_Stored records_

*****

Lemma add_represents tx tx' s h adds sfs :
  valid_scid s -> Z.of_nat (length adds) <= 65528 -> Z.of_nat (length sfs) <= 65528 ->
  bucket_at tx s h = None -> AddFwdPkg tx (NewFwdPkg s h adds sfs) = Ok tx' ->
  exists hb, bucket_at tx' s h = Some hb /\ represents hb adds sfs None [] [].
Proof.
  intros Hs Ha Hf Hnone. unfold AddFwdPkg. cbn [Source Height Adds SettleFails NewFwdPkg].
  assert (default empty_height (default ∅ (default ∅ tx !! ToUint64 s) !! h) = empty_height) as ->.
  { unfold bucket_at, fwd_store, source_bucket in *. destruct tx as [m|]; cbn [default from_option id mbind option_bind] in *;
      [destruct (m !! ToUint64 s) as [b|]; cbn [default from_option id mbind option_bind] in *|].
    - by rewrite Hnone.
    - by rewrite lookup_empty.
    - done. }
  cbn [addBkt failSettleBkt empty_height default from_option id fwdFilterKey].
  intros (abkt & Hab & (fbkt & Hfb & [= <-])%bind_ok)%bind_ok. eexists. split.
  - rewrite bucket_at_insert by done. rewrite decide_True by done. apply lookup_insert_eq.
  - split; cbn [addBkt failSettleBkt ackFilterKey settleFailFilterKey fwdFilterKey];
      [by apply putLogUpdates_stores|by apply putLogUpdates_stores|by apply stores_filter_new|by apply stores_filter_new|done].
Qed.

End Lifecycle.

(** C38. The life of a forwarding package.  A package is written for channel [s] at
    height [h], where none was, and then any operations on the store succeed that do
    not rewrite or remove it: other channels' packages come and go, forwarding
    decisions are recorded, adds and settles/fails are acknowledged in any order and
    any number of times.  Loading it then returns the same updates, the first
    forwarding decision recorded (an empty one if none was), ack filters that hold
    exactly the indexes acknowledged for this package, and the state the interface
    promises: locked in until a decision is recorded, completed once every add and
    every settle/fail is acknowledged, processed in between. *)
Theorem fwdpkg_lifecycle `{LogUpdateCodec} (s : ShortChannelID) (h : Z)
    (adds sfs : list LogUpdate) (tx0 tx : fwd_store) (ops : list fwd_op) :
  valid_scid s -> Z.of_nat (length adds) <= 65528 -> Z.of_nat (length sfs) <= 65528 ->
  bucket_at tx0 s h = None ->
  Forall wf_op ops -> forallb (keeps s h) ops = true ->
  run_ops tx0 (OpAdd (NewFwdPkg s h adds sfs) :: ops) = Ok tx ->
  let acked := ops ≫= adds_acked s h in
  let sf_acked := ops ≫= settle_fails_acked s h in
  let decision := foldl (fwd_after s h) None ops in
  exists m pkg, tx = Some m /\ loadFwdPkg m s h = Ok pkg /\
    Adds pkg = adds /\ SettleFails pkg = sfs /\
    FwdFilter pkg = default (NewPkgFilter (u16 (Z.of_nat (length adds)))) decision /\
    (forall i, 0 <= i < Z.of_nat (length adds) ->
       mem (AckFilter pkg) i = bool_decide (i ∈ acked)) /\
    (forall i, 0 <= i < Z.of_nat (length sfs) ->
       mem (SettleFailFilter pkg) i = bool_decide (i ∈ sf_acked)) /\
    State pkg = state_of adds sfs decision acked sf_acked.
Proof.
  intros Hs Ha Hf Hnone Hwf Hkeep Hrun acked sfa decision.
  apply bind_ok in Hrun as (tx1 & Hadd & Hrun).
  destruct (add_represents tx0 tx1 s h adds sfs Hs Ha Hf Hnone Hadd) as (hb1 & Hb1 & Hrep1).
  destruct (run_ops_step ops tx1 tx s h hb1 _ _ _ _ _ Hs Hwf Hkeep Hb1 Hrep1 Hrun)
    as (hb & Hb & Hrep).
  destruct tx as [m|]; [|done].
  destruct (loadFwdPkg_represents m s h hb adds sfs _ _ _ Hb Hrep)
    as (pkg & Hload & _ & _ & Ha' & Hf' & Hst & Hff & Hack & Hsf).
  exists m, pkg. by split_and!.
Qed.

(** Log updates as opaque bytes. *)
#[refine] Instance bytes_codec : LogUpdateCodec := {
  LogUpdate := list byte;
  serializeLogUpdate u := Ok u;
  deserializeLogUpdate b := Ok b;
}.
Proof. by intros u b [= ->]. Defined.

Definition scid1 : ShortChannelID := {| BlockHeight := 1; TxIndex := 2; TxPosition := 3 |}.
Definition scid2 : ShortChannelID := {| BlockHeight := 9; TxIndex := 2; TxPosition := 3 |}.

Definition example_adds : list (@LogUpdate bytes_codec) := [[x01]; [x02]].
Definition example_settles : list (@LogUpdate bytes_codec) := [[x03]].

(** Two adds and one settle; a decision, an acknowledgement from another channel's
    link, another package, then both adds. *)
Definition example_ops : list fwd_op :=
  [OpSetFwd scid1 7 (NewPkgFilter 2);
   OpAdd (NewFwdPkg scid2 7 [[x05]] []);
   OpAckAdds scid1 [{| AddRef_Height := 7; AddRef_Index := 1 |};
                    {| AddRef_Height := 6; AddRef_Index := 0 |}];
   OpAckSettleFails [{| SF_Source := scid1; SF_Height := 7; SF_Index := 0 |}];
   OpWipe scid2;
   OpAckAdds scid1 [{| AddRef_Height := 7; AddRef_Index := 0 |}]].

Lemma fwdpkg_lifecycle_witness :
  Forall wf_op example_ops /\ forallb (keeps scid1 7) example_ops = true /\
  exists tx m pkg, run_ops None (OpAdd (NewFwdPkg scid1 7 example_adds example_settles) :: example_ops) = Ok tx /\
    tx = Some m /\ loadFwdPkg m scid1 7 = Ok pkg /\ State pkg = FwdStateCompleted.
Proof.
  assert (Forall wf_op example_ops) as Hwf.
  { repeat constructor; unfold valid_scid; simpl; lia. }
  split; [exact Hwf|]. split; [reflexivity|].
  destruct (run_ops None (OpAdd (NewFwdPkg scid1 7 example_adds example_settles) :: example_ops))
    as [tx| |] eqn:Hrun; [|vm_compute in Hrun; discriminate..].
  destruct (fwdpkg_lifecycle scid1 7 example_adds example_settles None tx example_ops)
    as (m & pkg & Htx & Hload & _ & _ & _ & _ & _ & Hst);
    [unfold valid_scid; simpl; lia|simpl; lia|simpl; lia|reflexivity|exact Hwf|reflexivity|exact Hrun|].
  exists tx, m, pkg. split; [reflexivity|]. split; [exact Htx|]. split; [exact Hload|].
  rewrite Hst. reflexivity.
Defined.

(** The rounding of a filter's length wraps: for every count above 65528 the new
    filter has no bytes at all, so marking any index panics. *)
Theorem large_filter_panics (c i : Z) :
  65528 < c < 65536 -> 0 <= i -> filter (NewPkgFilter c) = [] /\ Set_ (NewPkgFilter c) i = Panic.
Proof.
  intros Hc Hi.
  assert (filter (NewPkgFilter c) = []) as Hnil.
  { unfold NewPkgFilter. cbn [filter].
    assert (u16 (c + 7) / 8 = 0) as ->; [|done].
    unfold u16. replace (c + 7) with ((c + 7 - 65536) + 1 * 2 ^ 16) by lia.
    rewrite Z_mod_plus_full, Z.mod_small by lia. apply Z.div_small. lia. }
  split; [done|]. unfold Set_, index. by rewrite Hnil.
Qed.

Lemma large_filter_panics_witness :
  65528 < 65529 < 65536 /\ Set_ (NewPkgFilter 65529) 3 = Panic.
Proof. split; [lia|]. apply (large_filter_panics 65529 3); lia. Defined.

*****

Set down, unchanged, only those lines above that fall between the line with "FwdFilter pkg = default" and the line with "Definition scid1 : ShortChannelID", the two end lines included.

_SOLUTION FOR THIS EXERCISE_
    FwdFilter pkg = default (NewPkgFilter (u16 (Z.of_nat (length adds)))) decision /\
    (forall i, 0 <= i < Z.of_nat (length adds) ->
       mem (AckFilter pkg) i = bool_decide (i ∈ acked)) /\
    (forall i, 0 <= i < Z.of_nat (length sfs) ->
       mem (SettleFailFilter pkg) i = bool_decide (i ∈ sf_acked)) /\
    State pkg = state_of adds sfs decision acked sf_acked.
Proof.
  intros Hs Ha Hf Hnone Hwf Hkeep Hrun acked sfa decision.
  apply bind_ok in Hrun as (tx1 & Hadd & Hrun).
  destruct (add_represents tx0 tx1 s h adds sfs Hs Ha Hf Hnone Hadd) as (hb1 & Hb1 & Hrep1).
  destruct (run_ops_step ops tx1 tx s h hb1 _ _ _ _ _ Hs Hwf Hkeep Hb1 Hrep1 Hrun)
    as (hb & Hb & Hrep).
  destruct tx as [m|]; [|done].
  destruct (loadFwdPkg_represents m s h hb adds sfs _ _ _ Hb Hrep)
    as (pkg & Hload & _ & _ & Ha' & Hf' & Hst & Hff & Hack & Hsf).
  exists m, pkg. by split_and!.
Qed.

(** Log updates as opaque bytes. *)
#[refine] Instance bytes_codec : LogUpdateCodec := {
  LogUpdate := list byte;
  serializeLogUpdate u := Ok u;
  deserializeLogUpdate b := Ok b;
}.
Proof. by intros u b [= ->]. Defined.

Definition scid1 : ShortChannelID := {| BlockHeight := 1; TxIndex := 2; TxPosition := 3 |}.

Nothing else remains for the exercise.